Juridiction : Conseil d’État (Assemblée)
Nature du litige : Responsabilité sans faute de l’État – rupture d’égalité devant les charges publiques
Décision : Le Conseil d’État admet la compétence du juge administratif pour connaître de telles demandes, mais rejette l’action au fond.
Impact : Confirmation de la possibilité théorique d’engager la responsabilité sans faute de l’État pour refus de protection diplomatique, tout en posant des limites restrictives à ce régime.
2. Analyse détaillée
Les faits
La CCRMA, active en Algérie avant 1962, a vu ses biens expropriés ou nationalisés sans indemnité après l’indépendance. La MCR, son ayant-droit, a demandé en 2014 au ministre des affaires étrangères d’exercer la protection diplomatique pour obtenir réparation de l’Algérie, puis a sollicité une indemnisation de l’État français pour rupture d’égalité devant les charges publiques, après un refus implicite.
La procédure
TA Paris, 5 février 2021 : rejet de la demande d’indemnisation.
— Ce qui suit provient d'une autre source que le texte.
(* ===== verification/Admin.v ===== *)
(** * The admin API, from both ends (internal/app/admin.go, internal/node/peers.go,
      operator/internal/kvadmin/kvadmin.go)

    The handlers that answer [GET] and [POST /admin/membership] and
    [GET /admin/handoff] on a node, the wait for a node to have drained, and
    the client the operator calls them with.  Bodies are JSON documents; the
    field names are those of the struct tags on each side, decoding ignores
    unknown fields and leaves missing ones zero, except where the source asks
    for strictness.  Go also accepts a key that differs in case; documents
    here have none.

    The limits on the sizes of requests and answers are applied; the text that
    encoding/json writes of a document is an argument.

    Shown: what the client returns is what the node holds or answered. *)

From stdpp Require Import gmap strings list pretty.
From Stdlib Require Import ZArith Lia Ascii.
From S2P Require Import Prelude GoLib GoStrings Json HashRing Sha256 Quote Fsutil Membership Heartbeat.

Open Scope nat_scope.

(** ** Documents *)

Inductive json := JNull | JBool (b : bool) | JNum (z : Z) | JStr (s : string) | JObj (m : gmap string json) | JArr (l : list json).

(** A body as it is read: a document, or text that is none. *)
Inductive raw := Doc (j : json) | Text (s : string).

Definition JNat (n : N) : json := JNum (Z.of_N n).

(** Decoding a field: missing and null leave it zero; [None] is an error. *)
Definition dec_u64 (j : option json) : option N :=
  match j with
  | None | Some JNull => Some 0%N
  | Some (JNum z) => if ((0 <=? z) && (z <? Z.of_N two64))%Z then Some (Z.to_N z) else None
  | _ => None
  end.
Definition int_min : Z := -9223372036854775808.
Definition int_max : Z := 9223372036854775807.
Definition dec_int (j : option json) : option Z :=
  match j with
  | None | Some JNull => Some 0%Z
  | Some (JNum z) => if ((int_min <=? z) && (z <=? int_max))%Z then Some z else None
  | _ => None
  end.
Definition dec_bool (j : option json) : option bool :=
  match j with None | Some JNull => Some false | Some (JBool b) => Some b | _ => None end.
Definition dec_str (j : option json) : option string :=
  match j with None | Some JNull => Some "" | Some (JStr s) => Some s | _ => None end.
(** [*uint64]: nil if missing or null *)
Definition dec_u64_ptr (j : option json) : option (option N) :=
  match j with None | Some JNull => Some None | _ => Some <$> dec_u64 j end.
(** a struct: its fields, none if missing or null *)
Definition dec_obj (j : option json) : option (gmap string json) :=
  match j with None | Some JNull => Some ∅ | Some (JObj m) => Some m | _ => None end.
Definition dec_map {A} (dec : json → option A) (j : option json) : option (gmap string A) :=
  match dec_obj j with
  | None => None
  | Some m => if bool_decide (map_Forall (λ _ v, is_Some (dec v)) m) then Some (omap dec m) else None
  end.

(** ** Bodies on the node's side *)

Definition enc_members (m : gmap string string) : json := JObj (JStr <$> m).
Definition enc_status (s : HandoffStatus) : json :=
  JObj {["epoch" := JNat (hs_Epoch s); "done" := JBool (Done s); "pushed" := JNat (Pushed s);
         "hinted" := JNat (Hinted s); "pending" := JNum (Pending s)]}.
Definition enc_peer (p : PeerStatus) : json :=
  JObj {["alive" := JBool (Alive p); "lastSeenEpoch" := JNat (LastSeenEpoch p); "reachable" := JBool (Reachable p)]}.

Record errorBody := mkErr { eb_Error : string; eb_Message : string; eb_CurrentEpoch : option N }.
Definition enc_error (e : errorBody) : json :=
  let m : gmap string json := {["error" := JStr (eb_Error e)]} in
  let m := if bool_decide (eb_Message e = "") then m else <["message" := JStr (eb_Message e)]> m in
  JObj (match eb_CurrentEpoch e with Some n => <["currentEpoch" := JNat n]> m | None => m end).

Definition response : Type := N * raw.
Definition writeJSON (status : N) (body : json) : response := (status, Doc body).

Definition StatusOK : N := 200.
Definition StatusBadRequest : N := 400.
Definition StatusConflict : N := 409.
Definition StatusInternalServerError : N := 500.
Definition StatusServiceUnavailable : N := 503.
Definition StatusGatewayTimeout : N := 504.

Definition not_started : response := writeJSON StatusServiceUnavailable (enc_error (mkErr "node not started" "" None)).

(** ** Waiting *)

Inductive ctx_error := DeadlineExceeded | Canceled.

(** A look at the node while waiting: the node as it is at that moment, and
    how the wait or sleep that may follow ends, if by an error. *)
Definition look : Type := node * option ctx_error.

(** [WaitHandoff], on the looks that come: its error, if any, and the looks
    left; [None] as long as it has not returned. *)
Fixpoint WaitHandoff (looks : list look) (e : N) : option (option ctx_error * list look) :=
  match looks with
  | [] => None
  | (n, ended) :: rest =>
      if (e <=? epoch (handoffBase (ho n)))%N then Some (None, rest)
      else match ended with Some err => Some (Some err, rest) | None => WaitHandoff rest e end
  end.

(** The loop of [WaitDrained]: the wait for the handoff, then the view is
    loaded, then the peers' epochs are looked at, and a sleep. *)
Fixpoint drain_loop (fuel : nat) (looks : list look) (e : N) : option (option ctx_error) :=
  match fuel with
  | 0 => None
  | S fuel =>
      match WaitHandoff looks e with
      | None => None
      | Some (Some err, _) => Some (Some err)
      | Some (None, (loaded, _) :: (peers, slept) :: rest) =>
          let v := membership loaded in
          if IsMember loaded || allPeersAtLeast peers v e then Some None
          else match slept with Some err => Some (Some err) | None => drain_loop fuel rest e end
      | Some (None, _) => None
      end
  end.

(** Every turn of the loop takes looks, so their number is fuel enough
    ([drain_loop_fuel]). *)
Definition WaitDrained (looks : list look) (e : N) : option (option ctx_error) := drain_loop (length looks) looks e.

(** What the body of a request is found to be. *)
Inductive request_body := TooLarge | BadJSON | Trailing (j : json) | Request (j : json).

(** [http.MaxBytesReader] under the decoder, for a body that is one document:
    its text has to be read to the end. *)
Definition maxAdminBody : N := 65536.
Definition read_request (text : json → string) (j : json) : request_body :=
  if (maxAdminBody <? N.of_nat (String.length (text j)))%N then TooLarge else Request j.

(** ** The handlers

    [nd] is the node if [Run] has built it.  Texts of errors are an argument. *)

Section handlers.
Context `{!Unicode} `{!JsonCodec membershipFile}.
Context (error_text : set_error → string) (decode_text : request_body → string) (timeout_text : string → string).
CAA Paris, 19 avril 2022 : annulation du jugement, mais rejet au fond pour incompétence.
Conseil d’État, 24 octobre 2024 : annule l’arrêt d’appel et statue au fond.
Contenu de la décision
Arguments des parties
MCR : demande l’indemnisation du préjudice né du refus de protection diplomatique par l’État français, fondée sur la responsabilité sans faute.
État : soutient l’incompétence du juge administratif pour statuer sur une décision relevant de la conduite des relations internationales.
Raisonnement juridique
Le Conseil d’État distingue deux régimes :
Le refus d’exercer la protection diplomatique est non détachable de la politique étrangère → compétence du juge administratif exclue.
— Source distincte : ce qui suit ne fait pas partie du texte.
(* ===== verification/Drain.v ===== *)
(** * A cluster of nodes, and what "drained" means in it
      (internal/node: membership.go, heartbeat.go, handoff.go, peers.go)

    Nodes that are told memberships and fetch them from each other, ping each
    other, hand data off, crash and restart, in any order.  A node answers that
    it has drained on what it knows; shown here is that what it knows is so:
    the peers it has seen at an epoch have it and never go back. *)

From stdpp Require Import gmap strings list.
From Stdlib Require Import ZArith Lia.
From S2P Require Import Prelude GoLib Json HashRing Sha256 Quote Fsutil Membership Heartbeat Handoff Admin.

Open Scope nat_scope.

(** A node with the handoff runs that are under way on it; the nodes, the
    memberships and the ping replies ever sent. *)
Record dnode := mkD { d_node : node; d_runs : list handoff_run }.
Record dstate := mkDS { d_nodes : gmap string dnode; d_infos : list MembershipInfo; d_replies : list PingReply }.

Definition add_run (run : option handoff_run) (runs : list handoff_run) : list handoff_run :=
  match run with Some r => r :: runs | None => runs end.

(** The generations of handoffs are far from wrapping around. *)
Definition gen_room (n : node) : Prop := (handoffGen (ho n) + 1 < two64)%N.

Section cluster.
Context `{!Unicode} `{!JsonCodec membershipFile} `{!JsonCodec handoffFile}.
Context `{!JsonRoundTrip membershipFile mf_ok, !JsonRoundTrip handoffFile hf_ok}.
Context (posted : N → gmap string string → Prop) (N0 : nat).
Hypothesis posted_text : ∀ e m, posted e m → members_text_ok m.

(** What happens on one node. *)
Inductive lstep (s : dstate) : dnode → dnode → Prop :=
  | l_declare io n runs e m n' r run :
      windows io = false → gen_room n → posted e m → SetMembership io n e m = (n', r, run) →
      lstep s (mkD n runs) (mkD n' (add_run run runs))
  | l_fetch io n runs peerID info n' run :
      windows io = false → gen_room n → info ∈ d_infos s → runFetch io n peerID (Some info) = (n', run) →
      lstep s (mkD n runs) (mkD n' (add_run run runs))
  | l_resume n runs n' run : gen_room n → startHandoff n = (n', run) → lstep s (mkD n runs) (mkD n' (add_run run runs))
  | l_progress n runs gen f :
      (∀ st, hs_Epoch (f st) = hs_Epoch st ∧ Done (f st) = Done st) →
      lstep s (mkD n runs) (mkD (updateHandoff n gen f) runs)
  | l_finish io n runs run :
      windows io = false → run ∈ runs → lstep s (mkD n runs) (mkD (finishHandoff io n (run_gen run) (run_newest run)) runs)
  | l_pinged n runs peerID reply n' ts :
      reply ∈ d_replies s → ping_answered n peerID reply = (n', ts) → lstep s (mkD n runs) (mkD n' runs)
  | l_missed n runs peerID : lstep s (mkD n runs) (mkD (recordHeartbeat n peerID false) runs)
  | l_clients n runs c : lstep s (mkD n runs) (mkD (set_cs n c) runs)
  | l_notes n runs h : health h = health (hs n) → lstep s (mkD n runs) (mkD (set_hs n h) runs)
  | l_restart n runs address mm nb f h n' :
      recovered (membership_file n) f → recovered (handoff_file (ho n)) h →
      boot (node_ID n) address (repl n) mm nb false false f h = Ok n' → lstep s (mkD n runs) (mkD n' []).

Definition put_node (s : dstate) (i : string) (d : dnode) : dstate := mkDS (<[i := d]> (d_nodes s)) (d_infos s) (d_replies s).

Inductive dstep : dstate → dstate → Prop :=
  | ds_local s i d d' : d_nodes s !! i = Some d → lstep s d d' → dstep s (put_node s i d')
  | ds_info s i d : d_nodes s !! i = Some d →
      dstep s (mkDS (d_nodes s) (CurrentMembership (d_node d) :: d_infos s) (d_replies s))
  | ds_answer s i d from n' reply ts :
      d_nodes s !! i = Some d → HandlePing (d_node d) from = (n', reply, ts) →
      dstep s (mkDS (<[i := mkD n' (d_runs d)]> (d_nodes s)) (d_infos s) (reply :: d_replies s)).

Inductive dreachable : dstate → Prop :=
  | dr_init cl :
      (∀ i d, cl !! i = Some d →
         d_runs d = [] ∧ ∃ address mm nb, boot i address N0 mm nb false false no_file no_file = Ok (d_node d)) →
      dreachable (mkDS cl [] [])
  | dr_step s s' : dreachable s → dstep s s' → dreachable s'.

(** ** What holds of one node *)

Definition valid_view (v : view) : Prop := epoch v = 0%N ∨ validateMembers (members v) N0 = None.

(** A run goes to a later view that was declared; only the newest run's is the
    one the status speaks of. *)
Definition run_ok (h : handoff_state) (run : handoff_run) : Prop :=
  let v := run_newest run in
  (run_gen run ≤ handoffGen h)%N ∧ (run_gen run = handoffGen h → epoch v = hs_Epoch (handoffStatus h)) ∧
  validateMembers (members v) N0 = None ∧ members_text_ok (members v) ∧ buildView (epoch v) (members v) N0 = Ok v.

Record view_ok (i : string) (n : node) : Prop := {
  vo_id : node_ID n = i;
  vo_planned : node_planned posted N0 n;
  vo_valid : valid_view (membership n);
  vo_self : epoch (membership n) = 0%N → IsMember n = true
}.
Record handoff_ok (h : handoff_state) (runs : list handoff_run) : Prop := {
  hok_done : Done (handoffStatus h) = true → (hs_Epoch (handoffStatus h) ≤ epoch (handoffBase h))%N;
  hok_runs : Forall (run_ok h) runs
}.
Definition dnode_ok (i : string) (d : dnode) : Prop := view_ok i (d_node d) ∧ handoff_ok (ho (d_node d)) (d_runs d).

(** Handoffs are to views the node has held: the base, the runs under way and
    the record on disk are not ahead of its view. *)
Record behind (d : dnode) : Prop := {
  bh_base : (epoch (handoffBase (ho (d_node d))) ≤ epoch (membership (d_node d)))%N;
  bh_runs : Forall (λ run, (epoch (run_newest run) ≤ epoch (membership (d_node d)))%N) (d_runs d);
  bh_file : ∀ b v, Some b ∈ after_crash (handoff_file (ho (d_node d))) → load_handoff_content b N0 = Ok v →
              (epoch v ≤ epoch (membership (d_node d)))%N
}.

(** The view stays, and the files. *)
Definition same_files (n n' : node) : Prop :=
  node_ID n' = node_ID n ∧ membership n' = membership n ∧ membership_file n' = membership_file n ∧ repl n' = repl n ∧
  handoff_file (ho n') = handoff_file (ho n).

Lemma view_ok_same i n n' : same_files n n' → view_ok i n → view_ok i n'.
Proof.
  intros (E1 & E2 & E3 & E4 & E5) [Hi Hp Hv Hs]. split; [congruence| |by rewrite E2|unfold IsMember, is_member; by rewrite E1, E2].
  by apply (node_planned_other posted N0 n n').
Qed.

Lemma startHandoff_ok i n runs n' run :
  view_ok i n → handoff_ok (ho n) runs → gen_room n → startHandoff n = (n', run) → handoff_ok (ho n') (add_run run runs).
Proof.
  intros [_ [_ _ Hp _] Hv _] Hh Hroom. unfold startHandoff. destruct (N.leb_spec (epoch (membership n)) (epoch (handoffBase (ho n)))) as [|Hlt].
  { by intros [= <- <-]. }
  case_match; [by intros [= <- <-]|]. intros [= <- <-]. unfold gen_room in Hroom. rewrite u64_small by done.
  assert (epoch (membership n) ≠ 0%N) as Hz by lia. destruct Hv as [?|Hv]; [done|]. destruct Hp as [?|[Hp Hb]]; [done|].
  destruct Hh as [_ Hr]. split; [done|]. cbn [ho set_ho].
  assert (Forall (run_ok (mkHO (handoffBase (ho n)) (Some (membership n)) (if negb (bgStopped n) then true else handoffRunning (ho n))
    (handoffGen (ho n) + 1) (mkStatus (epoch (membership n)) false 0 0 0) (handoffsCompleted (ho n)) (handoff_file (ho n)))) runs) as Hold.
  { eapply Forall_impl; [exact Hr|]. intros run (Hg & _ & Hrest). split; cbn; [lia|]. split; [lia|done]. }
  destruct (bgStopped n); [exact Hold|]. constructor; [|exact Hold]. split; cbn; [lia|]. by split_and!; try apply (posted_text _ _ Hp).
Qed.

(** What a step may do to a node's records of its peers: forget, or keep. *)
Definition health_kept (n n' : node) : Prop :=
  ∀ id h', health (hs n') !! id = Some h' →
    seen_epoch h' = 0%N ∨ ∃ h, health (hs n) !! id = Some h ∧ seen_epoch h' = seen_epoch h.

Lemma health_kept_eq n n' : health (hs n') = health (hs n) → health_kept n n'.
Proof. intros E id h'. rewrite E. intros H1. right. by exists h'. Qed.

Lemma recordHeartbeat_health n p ok : health_kept n (recordHeartbeat n p ok).
Proof.
  unfold recordHeartbeat. case_match; [by apply health_kept_eq|]. intros id h'. cbn.
  destruct (decide (id = p)) as [->|]; [rewrite lookup_insert_eq|rewrite lookup_insert_ne by done; right; by exists h'].
  intros [= <-]. destruct (health (hs n) !! p) as [h|]; [right; exists h; split; [done|]; by destruct ok|left; by destruct ok].
Qed.

Lemma setMembership_health io n e m claimed n' r run : setMembership io n e m claimed = (n', r, run) → health_kept n n'.
Proof.
  unfold setMembership. intros Hs. repeat (case_match; simplify_eq; try by apply health_kept_eq).
  match goal with Hp : publish ?a ?b = _ |- _ => pose proof (publish_effect a b) as He; rewrite Hp in He end.
  destruct He as (_ & _ & _ & _ & Hh & _). intros id h'. rewrite Hh. intros [Hl _]%map_lookup_filter_Some. right. by exists h'.
Qed.

(** ** What steps keep *)

Lemma setMembership_dnode io i n runs e m claimed n' r run :
  windows io = false → gen_room n → (e = 0%N ∨ posted e m) → view_ok i n → handoff_ok (ho n) runs →
  setMembership io n e m claimed = (n', r, run) →
  view_ok i n' ∧ handoff_ok (ho n') (add_run run runs) ∧ (epoch (membership n) ≤ epoch (membership n'))%N.
Proof.
  intros Hw Hroom Hplan Hok Hh Hs.
  destruct (setMembership_planned posted N0 posted_text _ _ _ _ _ _ _ _ Hw Hplan Hs (vo_planned _ _ Hok)) as [Hp' [He _]].
  assert (repl n = N0) as Hr by apply (np_repl _ _ _ (vo_planned _ _ Hok)).
  unfold setMembership in Hs. destruct (validateMembers m (repl n)) eqn:Ev; [by injection Hs as <- _ <-|].
  destruct (buildView e m (repl n)) as [v|] eqn:Hb; [|by injection Hs as <- _ <-].
  destruct (negb _ && negb _); [by injection Hs as <- _ <-|]. destruct (N.ltb_spec e (epoch (membership n))); [by injection Hs as <- _ <-|].
  destruct (N.eqb_spec e (epoch (membership n))); [case_bool_decide; by injection Hs as <- _ <-|].
  destruct (writeMembership io (membership_file n) v) as [f [err|]].
  { injection Hs as <- _ <-. split; [|done]. split; [apply Hok|done|apply Hok|apply Hok]. }
  unfold publish in Hs. match type of Hs with context [startHandoff ?x] => set (n1 := x) in * end.
  pose proof (startHandoff_keeps n1) as Hk. destruct (startHandoff n1) as [n2 run2] eqn:Es. cbn [fst] in Hk.
  injection Hs as -> _ ->. destruct Hk as (K1 & K2 & _ & _ & K3 & K4 & _ & K5).
  assert (view_ok i n1) as Hok1.
  { split; [apply Hok| | |].
    - by apply (node_planned_other posted N0 n' n1); [congruence..|].
    - right. apply buildView_Ok in Hb as (_ & Em & _). change (membership n1) with v. by rewrite Em, <-Hr.
    - change (membership n1) with v. apply buildView_Ok in Hb as (-> & _). lia. }
  assert (same_files n1 n') as Hsame by (split_and!; congruence).
  split; [by apply (view_ok_same i n1 n')|]. split; [|done]. by apply (startHandoff_ok i n1).
Qed.

Lemma finishHandoff_dnode io i n runs run :
  view_ok i n → handoff_ok (ho n) runs → run ∈ runs →
  let n' := finishHandoff io n (run_gen run) (run_newest run) in
  view_ok i n' ∧ handoff_ok (ho n') runs.
Proof.
  intros Hok Hh Hin. cbn zeta. unfold finishHandoff. destruct (N.eqb_spec (run_gen run) (handoffGen (ho n))) as [Hg|]; [|done]. cbn [negb].
  destruct Hh as [Hd Hr]. destruct (proj1 (Forall_forall _ _) Hr run Hin) as (_ & He & Hval & Ht & Hb).
  pose proof (files_ok_handoff io n (run_newest run)) as Hf. destruct Hok as [Hi [Hr0 Hfo Hv Hfound] Hvv Hself].
  destruct (writeHandoff io (handoff_file (ho n)) (run_newest run)) as [f err] eqn:Hw. rewrite Hr0 in Hf. split.
  - split; [done| |done|done]. split; [done| |done|done]. by eapply Hf.
  - split; cbn [ho set_ho handoffStatus handoffBase Done hs_Epoch]; [rewrite (He Hg); lia|].
    eapply Forall_impl; [exact Hr|]. by intros r0.
Qed.

Lemma load_content_valid b v : load_content b N0 = Ok v → validateMembers (members v) N0 = None.
Proof.
  unfold load_content. destruct (json_unmarshal b) as [mf|]; [|done]. destruct (validateMembers _ _) eqn:Ev; [done|].
  destruct (buildView _ _ _) as [v'|] eqn:Hb; [|done]. case_bool_decide; [|done]. intros [= <-].
  by apply buildView_Ok in Hb as (_ & -> & _).
Qed.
Mais : les conclusions indemnitaires fondées sur la rupture d’égalité devant les charges publiques peuvent relever du juge administratif si elles ne portent pas atteinte à la politique étrangère.
La Haute juridiction admet la compétence mais rejette l’indemnisation pour les motifs suivants :
La décision litigieuse avait pour objet même de régir la situation de la MCR (expropriation liée à la politique étrangère).
L’indemnisation est exclue si le préjudice trouve son origine dans l’acte d’un État étranger (ici l’Algérie).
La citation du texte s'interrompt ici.